Negative Look behind assertion put to use
I'm pretty handy with Regular Expressions. They're an incredibly useful tool. Certainly one that more programmers out there need to learn. Even still, there are some constructs that I rarely if ever use. Zero width negative look behind assertion is one of them. That's not to say I don't know how to use them, but it's been my experience that either you have a clear cut case for their use, or you're desperate to solve some regex problem, so you're reaching into the bag of tricks for anything that might make the magic happen.
More often than not, it's the latter reason that will make me dust off the ol' NLBA. And more often than not, it's not where the magic is. As a rule, if you're convinced that you can devise a single regex to solve an intricate problem, and you succeed, you've likely created a monster that will be a liability when it comes to code maintenance, with or without annotation. You're probably better off splitting it up into a couple regex calls for your own sake, and for those that follow you.
That being said, a fellow coworker, new to perl, and new to regex had an intricate problem and reached into the bag of tricks, found NBLA and it was where the magic was. It still seems odd and sort of hacky, but here goes:
- The Problem
-
Evaluate a comment string, and flag it for the presence of any url that was not relative to a particular domain —let's say mydomain.com.
- BAD: "My site is at http://foo.manchu.info/hi/there/mom"
- GOOD: "I have an account on manchu"
- GOOD: "I have an account on http://foo.manchu.mydomain.com/hi/there/mom"

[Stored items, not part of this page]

(* ===== verification/StateMachines.v ===== *)
(** * FSM instances and their dumps, [fsm/state_machines/provider.go]

    An instance is a machine and the dump it works on. Machines are taken from
    a pool of the three stages, by the state of the dump. *)

From S2P Require Import Prelude GoFsm Requests Payload FsmPool.
From S2P Require Import SignatureProposal DkgProposal SigningProposal.

Record FSMDump : Type := mk_FSMDump {
  TransactionId : string;
  dump_State : State;
  dump_Payload : option DumpedMachineStatePayload
}.

(** The machine's payload pointer is the one of the dump it was set up with:
    the payload is kept once, in the dump. *)
Record FSMInstance : Type := mk_FSMInstance {
  machine : option Machine;
  dump : option FSMDump
}.

Definition new_instance : FSMInstance := mk_FSMInstance None None.

Definition InitDump (i : FSMInstance) (dkgID : string) : FSMInstance * option error :=
  match dump i with
  | Some _ => (i, Some (Err "dump already initialized"))
  | None =>
      let dkgID := TrimSpace dkgID in
      if dkgID =s? "" then (i, Some (Err "empty {dkgID}"))
      else
        (mk_FSMInstance (machine i)
           (Some (mk_FSMDump dkgID StateGlobalIdle
              (Some (mk_DumpedMachineStatePayload dkgID 0 None None None None None)))), None)
  end.

(** ** The three stages *)

Inductive Stage : Type := Sig | Dkg | Signing.

#[export] Instance Stage_eq_dec : EqDecision Stage.
Proof. solve_decision. Defined.

Section instances.
Context {ord : MapOrder} {json_tasks : JSON (list SigningTask)} {json_dump : JSON FSMDump}.

(** [fsm_pool.Init(signature_proposal_fsm.New(), dkg_proposal_fsm.New(),
    signing_proposal_fsm.New())] *)
Definition fsmPoolProvider : Go (FSMPool Machine) :=
  sig ← SignatureProposal.New;
  dkg ← DkgProposal.New;
  signing ← SigningProposal.New;
  Init [Some sig; Some dkg; Some signing].

(** The type assertion on the [nil] interface that [EntryPointMachine] returns
    with an error panics. *)
Definition Create (dkgID : string) : Go (FSMInstance + error) :=
  match InitDump new_instance dkgID with
  | (_, Some err) => Ret (inr err)
  | (i, None) =>
      pool ← fsmPoolProvider;
      match EntryPointMachine pool with
      | inr _ => Panic "interface conversion: interface is nil"
      | inl m =>
          d ← deref (dump i);
          m ← WithSetup (dump_State d) m;
          Ret (inl (mk_FSMInstance (Some m) (dump i)))
      end
  end.

Definition FromDump (data : bytes) : Go (FSMInstance + error) :=
  if slen data <? 2 then Ret (inr (Err "machine dump is empty"))
  else
    pool ← fsmPoolProvider;
    match unmarshal data with
    | None => Ret (inr (Wrap "cannot read machine dump" (Err "json")))
    | Some d =>
        match MachineByState pool (dump_State d) with
        | inr err => Ret (inr err)
        | inl m =>
            m ← WithSetup (dump_State d) m;
            Ret (inl (mk_FSMInstance (Some m) (Some d)))
        end
    end.

Definition FSMInstance_GetPubKeyByUsername (i : FSMInstance) (username : string)
  : Go (bytes + error) :=
  match dump i with
  | None => Ret (inr (Err "dump not initialized"))
  | Some d => p ← deref (dump_Payload d); Ret (GetPubKeyByUsername p username)
  end.

Definition FSMInstance_GetIDByUsername (i : FSMInstance) (username : string) : Go (Z + error) :=
  match dump i with
  | None => Ret (inr (Err "dump not initialized"))
  | Some d => p ← deref (dump_Payload d); Ret (GetIDByUsername p username)
  end.

(** [FSMDump.Marshal]; the caller below drops its error. *)
Definition FSMDump_Marshal (d : FSMDump) : option bytes := marshal d.

Definition FSMInstance_Do (i : FSMInstance) (event : Event) (args : list Request)
  : Go (FSMInstance * (option (Response RespData) * bytes * option error)) :=
  match machine i with
  | None => Ret (i, (None, "", Some (Err "machine is not initialized")))
  | Some m =>
      d ← deref (dump i);
      '(m, p, (result, err)) ← Do m event args (dump_Payload d);
      let d := mk_FSMDump (TransactionId d) (dump_State d) p in
      match result with
      | None => Ret (mk_FSMInstance (Some m) (Some d), (None, "", err))
      | Some r =>
          let d := mk_FSMDump (TransactionId d) (rs_State r) p in
          let i := mk_FSMInstance (Some m) (Some d) in
          match FSMDump_Marshal d with
          | None => Ret (i, (result, "", err))
          | Some b => Ret (i, (result, b, err))
          end
      end
  end.

Definition FSMInstance_State (i : FSMInstance) : State + error :=
  match machine i with
  | None => inr (Err "machine is not initialized")
  | Some m => inl (currentState m)
  end.

Definition FSMInstance_Id (i : FSMInstance) : string :=
  match dump i with Some d => TransactionId d | None => "" end.

Definition FSMInstance_Dump (i : FSMInstance) : bytes + error :=
  match dump i with
  | None => inr (Err "dump is not initialized")
  | Some d =>
      match FSMDump_Marshal d with
      | Some b => inl b
      | None => inr (Err "json")
      end
  end.

Definition stage_name (st : Stage) : string :=
  match st with
  | Sig => SignatureProposal.FsmName
  | Dkg => DkgProposal.FsmName
  | Signing => SigningProposal.FsmName
  end.
Definition stage_init (st : Stage) : State :=
  match st with
  | Sig => StateGlobalIdle
  | Dkg => DkgProposal.StateDkgInitial
  | Signing => SigningProposal.StateSigningInitial
  end.
Definition stage_events (st : Stage) : list EventDesc :=
  match st with
  | Sig => SignatureProposal.events
  | Dkg => DkgProposal.events
  | Signing => SigningProposal.events
  end.
Definition stage_callbacks (st : Stage) : list (Event * Action) :=
  match st with
  | Sig => SignatureProposal.callbacks
  | Dkg => DkgProposal.callbacks
  | Signing => SigningProposal.callbacks
  end.
Definition stage_New (st : Stage) : Go Machine :=
  match st with
  | Sig => SignatureProposal.New
  | Dkg => DkgProposal.New
  | Signing => SigningProposal.New
  end.

(** What an instance runs: the machine of a stage in a state. *)
Definition runs (st : Stage) (s : State) (m : Machine) : Prop :=
  ∃ f, stage_New st = Ret f ∧ m = with_state f s.

Lemma stage_New_MustNewFSM st :
  stage_New st = MustNewFSM (stage_name st) (stage_init st) (stage_events st) (stage_callbacks st).
Proof. by destruct st. Qed.

#[local] Opaque SignatureProposal.New DkgProposal.New SigningProposal.New.

Lemma stage_New_ok st : ∃ f, stage_New st = Ret f.
Proof.
  destruct st; cbn [stage_New].
  - exact SignatureProposal.New_ok.
  - exact DkgProposal.DKG_New_ok.
  - exact SigningProposal.Signing_New_ok.
Qed.

Lemma stage_constructed st f :
  stage_New st = Ret f →
  constructed (stage_name st) (stage_init st) (stage_events st) (stage_callbacks st) f.
Proof. rewrite stage_New_MustNewFSM. apply MustNewFSM_constructed. Qed.

Lemma stage_autos_after st : autos_after (stage_events st).
Proof. destruct st; repeat constructor; done. Qed.

(** [Do] on the machine of a stage is the stage's step function. *)
Lemma runs_Do st s m e args p :
  runs st s m →
  ∃ f, stage_New st = Ret f ∧
    Do m e args p =
      ('(s', p', r) ← spec_do (stage_events st) (stage_callbacks st) s e args p;
       Ret (with_state f s', p', r)).
Proof.
  intros (f & Hf & ->). exists f. split; [done|].
  apply Do_refines_spec with (1 := stage_constructed st f Hf), stage_autos_after.
Qed.

(** C22. The three machines are what their tables say: construction succeeds,
    and [Do] in any state, on any event, arguments and payload, is the step
    function of the table, the automatic event included. *)
Theorem stage_machines_refine_tables st s e args p :
  ∃ f, stage_New st = Ret f ∧ name f = stage_name st ∧ initialState f = stage_init st ∧
    Do (with_state f s) e args p =
      ('(s', p', r) ← spec_do (stage_events st) (stage_callbacks st) s e args p;
       Ret (with_state f s', p', r)).
Proof.
  destruct (stage_New_ok st) as [f Hf]. pose proof (stage_constructed st f Hf) as Hc.
  exists f. split; [exact Hf|]. split; [apply (c_name _ _ _ _ _ Hc)|]. split; [apply (c_initial _ _ _ _ _ Hc)|].
  apply (Do_refines_spec Hc), stage_autos_after.
Qed.

(** ** The pool of the three machines *)

(** The states a stage's machine can be set up with. *)
Definition handles (st : Stage) (s : State) : Prop := ∃ tr, listed (stage_events st) s tr.

Lemma stage_states_spec st f s :
  stage_New st = Ret f → s ∈ StatesList f ↔ handles st s.
Proof.
  intros Hf. pose proof (stage_constructed st f Hf) as Hc. rewrite elem_of_StatesList. split.
  - intros (e & tr & H). apply (c_transitions _ _ _ _ _ Hc) in H as [_ ?]. by exists tr.
  - intros [tr H]. exists (tr_event tr), tr. by apply (c_transitions _ _ _ _ _ Hc).
Qed.

Lemma fsmPoolProvider_Init f1 f2 f3 :
  stage_New Sig = Ret f1 → stage_New Dkg = Ret f2 → stage_New Signing = Ret f3 →
  fsmPoolProvider = Init [Some f1; Some f2; Some f3].
Proof.
  cbn [stage_New]. intros H1 H2 H3. unfold fsmPoolProvider. rewrite H1, H2, H3. reflexivity.
Qed.

Lemma fsmPoolProvider_ok : ∃ p, fsmPoolProvider = Ret p.
Proof.
  destruct fsmPoolProvider as [p|w] eqn:Hp; [by exists p|].
  assert (match fsmPoolProvider with Ret _ => true | Panic _ => false end = true) as Hr
    by by vm_compute.
  by rewrite Hp in Hr.
Qed.

Lemma pool_ok :
  ∃ p ms, fsmPoolProvider = Ret p ∧ indexes ms p ∧ (∀ m, m ∈ ms ↔ ∃ st, stage_New st = Ret m).
Proof.
  destruct (stage_New_ok Sig) as [f1 H1], (stage_New_ok Dkg) as [f2 H2], (stage_New_ok Signing) as [f3 H3].
  destruct fsmPoolProvider_ok as [p Hp]. pose proof Hp as Hi.
  rewrite (fsmPoolProvider_Init f1 f2 f3 H1 H2 H3) in Hi.
  assert (∀ m, m ∈ [f1; f2; f3] ↔ ∃ st, stage_New st = Ret m) as Hms.
  { intros m. rewrite !elem_of_cons, elem_of_nil. split.
    - intros [->|[->|[->|[]]]]; [exists Sig; exact H1|exists Dkg; exact H2|exists Signing; exact H3].
    - intros [[] Hst]; [rewrite H1 in Hst|rewrite H2 in Hst|rewrite H3 in Hst];
        injection Hst as <-; [by left|by right; left|by right; right; left]. }
  destruct (Init_indexes [Some f1; Some f2; Some f3] p) as (ms & Heq & Hix); [|exact Hi|].
  - intros m Hm. assert (m ∈ [f1; f2; f3]) as Hm' by (apply (list_elem_of_fmap_inj_2 Some); exact Hm).
    apply Hms in Hm' as [st Hst].
    exact (constructed_provider_ok _ _ _ _ _ (stage_constructed st m Hst)).
  - exists p, ms. split; [exact Hp|]. split; [exact Hix|].
    assert (ms = [f1; f2; f3]) as -> by (apply (inj (fmap Some)); symmetry; exact Heq). exact Hms.
Qed.
End instances.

- The (dirty hacky single regex) Solution
# Look for urls to other domains in the comment if ( $comment =~ /[a-z0-9\-]\.(?:com|info|net|etc)\b(?<!mydomain.com)/i ) { # Do something immoral and unkind. Unless it's comment spam, in which case, hurray. ... }
# Look for urls in the comment
if ( my @urls = ($comment =~ m%(?:http(s)?://)?((?:[a-z0-9\-]\.)+(?:com|net|info|etc))\b%gi) ) {
# Check for urls to other domains
if ( grep { ! /mydomain.com$/i } @urls ) {
# Do something immoral etc.
...
}
}
Though much more verbose. Maybe I'm missing something...